They haven’t told him about his lungs though, so he doesn’t give up in fighting it. He deals with a tremendous amount of pain in his bones on a daily basis.

The chemo is barely helping anything yet they still drug him up relentlessly. Thinking that maybe one day the drugs will stop this cancer.

But they don't and they never will, all they do is weaken his already sucky immune system to where he can barely fight off a simple cold.

And the side effects of this thing that’s supposed to save him are horrifying. He lost all of his hair, he’s constantly tired, he can’t gain any weight because anything he eats, he throws right back up with so much blood that you think he should’ve bled out by now.

He has been dealing with this since he was four years old, probably younger and our mother didn’t even realise something was wrong until we were seven.

She had them stick large needles into his bone to confirm, not a simple blood test that was a bit more expensive and would’ve done the same thing because and I quote, ‘I don’t want to pay for it’,she didn’t want to pay for him to be in the hospital full time either, so she kept him home, putting his life in more danger than it already was because she didn’t want to pay for it.

She only signed him in to the hospital a year later because we almost lost him when body gave out on him when he snuck out to play with us outside because our mother thought his ‘asthma’ would flare up if he went outside.

He was in the ICU for over a month.

He had so many machines hooked up to him, so many needles were in his arms hooking up to IVs for the pain, the chemo, the stem cells, oh the stem cells…

they said it would be painless, that he had to stay awake, and we had to watch him for any signs that his body might reject the new cells that were meant to save him.

We had to watch him scream in silent pain because he had lost his voice from screaming because he was in pain so intolerable to him, a person who dealt with pain daily, that he screamed at the top of his lungs, yelling for someone to make it stop.

He’s been in the hospital for almost half of his life, with no friends to visit him because no one knew him.

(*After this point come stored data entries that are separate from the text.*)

(** C3 (a transcript with fewer than five sub-fields is treated as no
    match, without a read out of bounds).  The key is read as
    [cols_csq->off[4]] whatever [cols_csq->n] is: on the transcript T1|x|y
    the split fills three spans and the read goes past them.  The half of
    the claim on an empty key sub-field holds: T1|x|y|w| gains an empty
    slot. *)
Lemma C3_short_transcript_reads_past_spans :
  n (cols_split "T1|x|y" None "|") = 3 ∧
  process (started file_gene1) (rec_of (Some "T1|x|y"))
    = Fault SpanOutOfRange ∧
  csq_after (process (started file_gene1) (rec_of (Some "T1|x|y|w|")))
    = Done (Some "T1|x|y|w||").
Proof. repeat split; by vm_compute. Qed.

(** C4 (a description without the marker Format: is left unchanged).
    Only the removal of the closing quote is under [if (format)]; the three
    [strcat] calls are not.  The quoted description Consequence annotations
    has no marker, yet [init] leaves it in the header with the pipe, the
    tag TAG and one more quote after its own closing quote. *)
Lemma C4_description_without_marker_is_extended :
  strstr (quoted "Consequence annotations") "Format: " = None ∧
  annotate (quoted "Consequence annotations") "TAG"
    = quoted "Consequence annotations" +:+ "|TAG" +:+ String dquote EmptyString ∧
  (csq_description <$>
     header (init (world_of file_gene1 true) argv3 hdr_plain hdr_plain
                  globals0).2)
    = Some (Some (quoted "Consequence annotations" +:+ "|TAG"
                  +:+ String dquote EmptyString)).
Proof. repeat split; by vm_compute. Qed.

(** C5, as the specification states it, fails: for a record whose field is
    the empty string the hook does not produce the one-pipe field; the
    record keeps its empty field.  (Run on the empty text, the rewrite
    itself would read the fifth sub-field of a one-span split.) *)
Lemma C5_counterexample :
  csq_after (process (started file_gene1) (rec_of (Some EmptyString)))
    = Done (Some EmptyString) ∧
  csq_after (process (started file_gene1) (rec_of (Some EmptyString)))
    ≠ Done (Some "|") ∧
  rewrite_csq (items (started file_gene1)) 1 EmptyString None None
    = Fault SpanOutOfRange.
Proof. repeat split; by vm_compute. Qed.

(** C5, amended: for a record whose composite field is the empty string,
    [process] performs no rewrite ([lcsq_str > 0] fails) and returns the
    record as it is, its field still empty. *)
Theorem C5_empty_field_passes_through (g : globals) (hdr : bcf_hdr_t)
    (rec : bcf1_t) :
  header g = Some hdr →
  info rec !! "CSQ" = Some EmptyString →
  ∃ g', process g rec = Done (rec, g').
Proof.
  intros Hhdr Hcsq. unfold process, bcf_get_info_string.
  rewrite Hhdr, Hcsq.
  destruct (hrec_info hdr !! "CSQ"); cbn; eauto.
Qed.

(** C5, amended, on the started plugin and a record with an empty field. *)
Lemma C5_empty_field_witness :
  ∃ g', process (started file_gene1) (rec_of (Some EmptyString))
        = Done (rec_of (Some EmptyString), g').
Proof.
  eapply (C5_empty_field_passes_through (started file_gene1) _
            (rec_of (Some EmptyString))); [vm_compute|]; reflexivity.
Defined.



(** C7: during the load of a text file (no NUL byte, every line within
    the 1024 bytes of the line buffer) a line with fewer than two non-empty
    tab-delimited tokens leaves the table and the count as they are; a line
    with at least two adds exactly one entry, the pair of its first two
    tokens, whatever columns follow; so the table of a file that opens is
    the list of these pairs in the order of the lines, the lines being what
    lies between the newlines of the file, and the count their number. *)
Theorem C7_table_load_rows :
  (∀ st line,
     free_of nul line →
     length (nonempty_tokens (strip_newline line)) < 2 →
     parse_line st line = st) ∧
  (∀ alloc nrecords il line k v rest,
     free_of nul line →
     nonempty_tokens (strip_newline line) = k :: v :: rest →
     ∃ alloc',
       parse_line (alloc, nrecords, il) line =
         (alloc', (nrecords + 1)%Z, il ++ [{| key := k; value := v |}])) ∧
  (∀ w filename il fp,
     fopen w filename = Some fp →
     text_file fp →
     parse_file w filename il =
       (Z.of_nat (length (rows_of_text fp)), rows_of_text fp)).
Proof.
  split; [|split].
  - intros [[alloc nrecords] il] line _ Hfew.
    destruct (parse_line_usable_row alloc nrecords il line) as [a ->].
    unfold usable_row.
    destruct (nonempty_tokens _) as [|k [|v rest]]; [done|done|].
    cbn [length] in Hfew. lia.
  - intros alloc nrecords il line k v rest _ Htok.
    destruct (parse_line_usable_row alloc nrecords il line) as [a ->].
    unfold usable_row. rewrite Htok. eauto.
  - intros w filename il fp Hfp _.
    rewrite <- usable_rows_of_text. by apply parse_file_opened.
Qed.

(** C7 on the file with the one line K, two tabs, V. *)
Lemma C7_table_load_witness :
  parse_file (world_of file_gap true) "map.tsv" [] =
    (1%Z, [{| key := "K"; value := "V" |}]).
Proof.
  assert (text_file file_gap) as Htext.
  { split; [reflexivity|]. vm_compute. repeat constructor. }
  pose proof (proj2 (proj2 C7_table_load_rows) (world_of file_gap true)
                "map.tsv" [] file_gap eq_refl Htext) as H.
  vm_compute in H |- *. exact H.
Defined.

(** C8, as the specification states it, fails: no load produces an entry
    with an empty value.  The row with key K and an empty second column
    gives no entry, and when a third column V follows, the entry (K, V). *)
Lemma C8_counterexample :
  parse_file (world_of file_empty_value true) "map.tsv" [] = (0%Z, []) ∧
  parse_file (world_of file_gap true) "map.tsv" []
    = (1%Z, [{| key := "K"; value := "V" |}]) ∧
  ¬ ∃ w filename k,
      {| key := k; value := EmptyString |} ∈ (parse_file w filename []).2.
Proof.
  split; [by vm_compute|]. split; [by vm_compute|].
  intros (w & filename & k & Hin).
  destruct (fopen w filename) as [fp|] eqn:Hfp.
  - rewrite (parse_file_opened _ _ _ _ Hfp) in Hin. cbn [snd] in Hin.
    pose proof (usable_rows_nonempty fp) as Hne.
    rewrite Forall_forall in Hne. by destruct (Hne _ Hin).
  - rewrite (parse_file_unopened _ _ _ Hfp) in Hin. cbn in Hin.
    by apply not_elem_of_nil in Hin.
Qed.

(** C8, amended: every entry of the lookup table has a non-empty key and a
    non-empty value; a row whose second column is empty gives an entry only
    if a later column is non-empty, and that column is its value. *)
Theorem C8_table_values_nonempty (w : world) (filename : string) :
  Forall (λ it, key it ≠ EmptyString ∧ value it ≠ EmptyString)
    (parse_file w filename (items globals0)).2.
Proof.
  destruct (fopen w filename) as [fp|] eqn:Hfp.
  - rewrite (parse_file_opened _ _ _ _ Hfp). apply usable_rows_nonempty.
  - rewrite (parse_file_unopened _ _ _ Hfp). constructor.
Qed.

No one took the time to know our amazingly smart little brother. Our own mother visits once a year, on our birthday, tells him happy birthday from the door and then leaves.

So we stayed with him. We held his hand through every chemo therapy session he’s ever had. We helped him remember what medicine he had to take and when.We helped him through the fears and nightmares. We cooked for him every day because the only food he can actually stomach is ours. And in return, he helped us.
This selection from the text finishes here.